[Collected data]
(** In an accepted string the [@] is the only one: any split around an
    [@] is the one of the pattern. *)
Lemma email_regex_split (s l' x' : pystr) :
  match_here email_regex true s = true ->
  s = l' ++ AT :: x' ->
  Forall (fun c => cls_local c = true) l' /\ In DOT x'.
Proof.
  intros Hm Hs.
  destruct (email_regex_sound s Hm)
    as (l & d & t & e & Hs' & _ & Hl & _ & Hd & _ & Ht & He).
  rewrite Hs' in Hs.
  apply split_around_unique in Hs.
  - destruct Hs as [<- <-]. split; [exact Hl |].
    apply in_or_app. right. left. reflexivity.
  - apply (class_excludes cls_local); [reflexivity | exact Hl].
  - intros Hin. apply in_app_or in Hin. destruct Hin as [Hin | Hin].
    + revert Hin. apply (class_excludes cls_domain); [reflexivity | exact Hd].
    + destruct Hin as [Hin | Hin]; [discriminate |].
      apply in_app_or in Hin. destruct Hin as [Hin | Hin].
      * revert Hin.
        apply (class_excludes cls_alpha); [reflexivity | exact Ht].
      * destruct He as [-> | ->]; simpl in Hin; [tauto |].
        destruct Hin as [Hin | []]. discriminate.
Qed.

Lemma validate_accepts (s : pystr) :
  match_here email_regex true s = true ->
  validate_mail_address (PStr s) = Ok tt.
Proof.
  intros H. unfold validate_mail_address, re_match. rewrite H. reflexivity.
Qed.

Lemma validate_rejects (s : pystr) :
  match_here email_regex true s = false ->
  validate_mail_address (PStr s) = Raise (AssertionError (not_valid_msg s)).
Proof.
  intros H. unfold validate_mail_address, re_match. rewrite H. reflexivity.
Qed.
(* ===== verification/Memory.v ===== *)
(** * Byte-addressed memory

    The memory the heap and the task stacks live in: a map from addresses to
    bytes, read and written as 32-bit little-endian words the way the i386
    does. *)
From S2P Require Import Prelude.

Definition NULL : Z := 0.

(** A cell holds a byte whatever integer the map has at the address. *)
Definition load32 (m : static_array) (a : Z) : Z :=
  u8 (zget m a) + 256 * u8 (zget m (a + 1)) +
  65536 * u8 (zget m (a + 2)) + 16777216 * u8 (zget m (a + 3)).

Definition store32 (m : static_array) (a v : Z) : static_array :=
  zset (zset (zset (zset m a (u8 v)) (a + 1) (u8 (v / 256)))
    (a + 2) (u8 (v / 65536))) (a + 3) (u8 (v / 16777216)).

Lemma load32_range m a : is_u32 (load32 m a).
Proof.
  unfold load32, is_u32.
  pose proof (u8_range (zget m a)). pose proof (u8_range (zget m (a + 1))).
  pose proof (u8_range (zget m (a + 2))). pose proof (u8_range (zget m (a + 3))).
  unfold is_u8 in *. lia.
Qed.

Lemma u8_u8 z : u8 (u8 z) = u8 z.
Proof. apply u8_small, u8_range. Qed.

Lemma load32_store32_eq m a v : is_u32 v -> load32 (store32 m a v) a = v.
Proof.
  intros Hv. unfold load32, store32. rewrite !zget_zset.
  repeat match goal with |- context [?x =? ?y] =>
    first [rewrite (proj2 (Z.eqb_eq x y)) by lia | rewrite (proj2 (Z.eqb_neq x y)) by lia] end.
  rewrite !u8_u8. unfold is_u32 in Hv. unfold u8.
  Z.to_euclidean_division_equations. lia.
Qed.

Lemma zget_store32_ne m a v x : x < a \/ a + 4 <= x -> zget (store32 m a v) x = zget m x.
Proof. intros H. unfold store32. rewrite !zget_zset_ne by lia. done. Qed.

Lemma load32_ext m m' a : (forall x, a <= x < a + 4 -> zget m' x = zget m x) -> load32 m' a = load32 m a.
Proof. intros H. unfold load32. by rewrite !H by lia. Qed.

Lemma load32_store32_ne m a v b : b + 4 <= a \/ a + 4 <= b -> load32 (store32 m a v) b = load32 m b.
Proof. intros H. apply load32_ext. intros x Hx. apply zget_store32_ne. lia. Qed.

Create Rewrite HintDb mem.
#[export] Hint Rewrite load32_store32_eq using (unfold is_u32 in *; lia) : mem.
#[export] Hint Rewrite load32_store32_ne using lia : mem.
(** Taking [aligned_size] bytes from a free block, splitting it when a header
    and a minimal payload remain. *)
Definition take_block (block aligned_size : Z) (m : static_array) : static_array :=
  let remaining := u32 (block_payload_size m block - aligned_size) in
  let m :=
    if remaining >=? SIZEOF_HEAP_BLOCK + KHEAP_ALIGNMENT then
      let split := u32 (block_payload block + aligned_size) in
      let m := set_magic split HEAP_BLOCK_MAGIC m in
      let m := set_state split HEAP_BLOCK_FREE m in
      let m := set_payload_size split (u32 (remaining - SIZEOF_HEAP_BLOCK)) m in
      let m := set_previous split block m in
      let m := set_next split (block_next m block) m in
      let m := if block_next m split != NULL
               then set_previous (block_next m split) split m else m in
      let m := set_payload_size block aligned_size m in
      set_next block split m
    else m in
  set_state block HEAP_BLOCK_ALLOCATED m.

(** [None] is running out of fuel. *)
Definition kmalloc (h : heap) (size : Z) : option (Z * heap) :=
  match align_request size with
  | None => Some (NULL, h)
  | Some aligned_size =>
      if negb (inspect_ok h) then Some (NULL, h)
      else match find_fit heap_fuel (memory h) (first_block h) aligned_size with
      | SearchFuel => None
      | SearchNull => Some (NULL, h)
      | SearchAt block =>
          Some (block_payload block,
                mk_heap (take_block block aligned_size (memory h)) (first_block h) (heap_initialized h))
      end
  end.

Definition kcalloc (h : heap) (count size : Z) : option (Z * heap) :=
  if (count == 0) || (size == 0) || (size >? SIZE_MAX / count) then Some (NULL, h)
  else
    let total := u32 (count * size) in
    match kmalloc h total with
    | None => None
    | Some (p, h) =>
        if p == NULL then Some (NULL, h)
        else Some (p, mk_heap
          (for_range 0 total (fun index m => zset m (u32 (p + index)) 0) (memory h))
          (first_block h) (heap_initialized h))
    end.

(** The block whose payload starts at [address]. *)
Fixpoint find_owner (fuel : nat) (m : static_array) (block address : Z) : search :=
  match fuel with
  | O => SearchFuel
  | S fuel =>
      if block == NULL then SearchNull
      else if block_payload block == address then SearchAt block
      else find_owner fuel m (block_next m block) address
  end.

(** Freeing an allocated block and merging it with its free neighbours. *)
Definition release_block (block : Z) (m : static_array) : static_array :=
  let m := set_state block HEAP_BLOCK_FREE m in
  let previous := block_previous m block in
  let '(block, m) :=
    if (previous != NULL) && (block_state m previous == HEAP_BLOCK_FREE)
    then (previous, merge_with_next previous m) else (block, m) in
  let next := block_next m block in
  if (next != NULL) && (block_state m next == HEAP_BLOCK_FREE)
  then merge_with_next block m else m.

** Assigned task **
Only the lines above starting at the one containing "let remaining := u32" and ending at the one containing "let m := set_next", both included, are to be returned, exactly as they read.

** Result of the exercise **
  let remaining := u32 (block_payload_size m block - aligned_size) in
  let m :=
    if remaining >=? SIZEOF_HEAP_BLOCK + KHEAP_ALIGNMENT then
      let split := u32 (block_payload block + aligned_size) in
      let m := set_magic split HEAP_BLOCK_MAGIC m in
      let m := set_state split HEAP_BLOCK_FREE m in
      let m := set_payload_size split (u32 (remaining - SIZEOF_HEAP_BLOCK)) m in
      let m := set_previous split block m in
      let m := set_next split (block_next m block) m in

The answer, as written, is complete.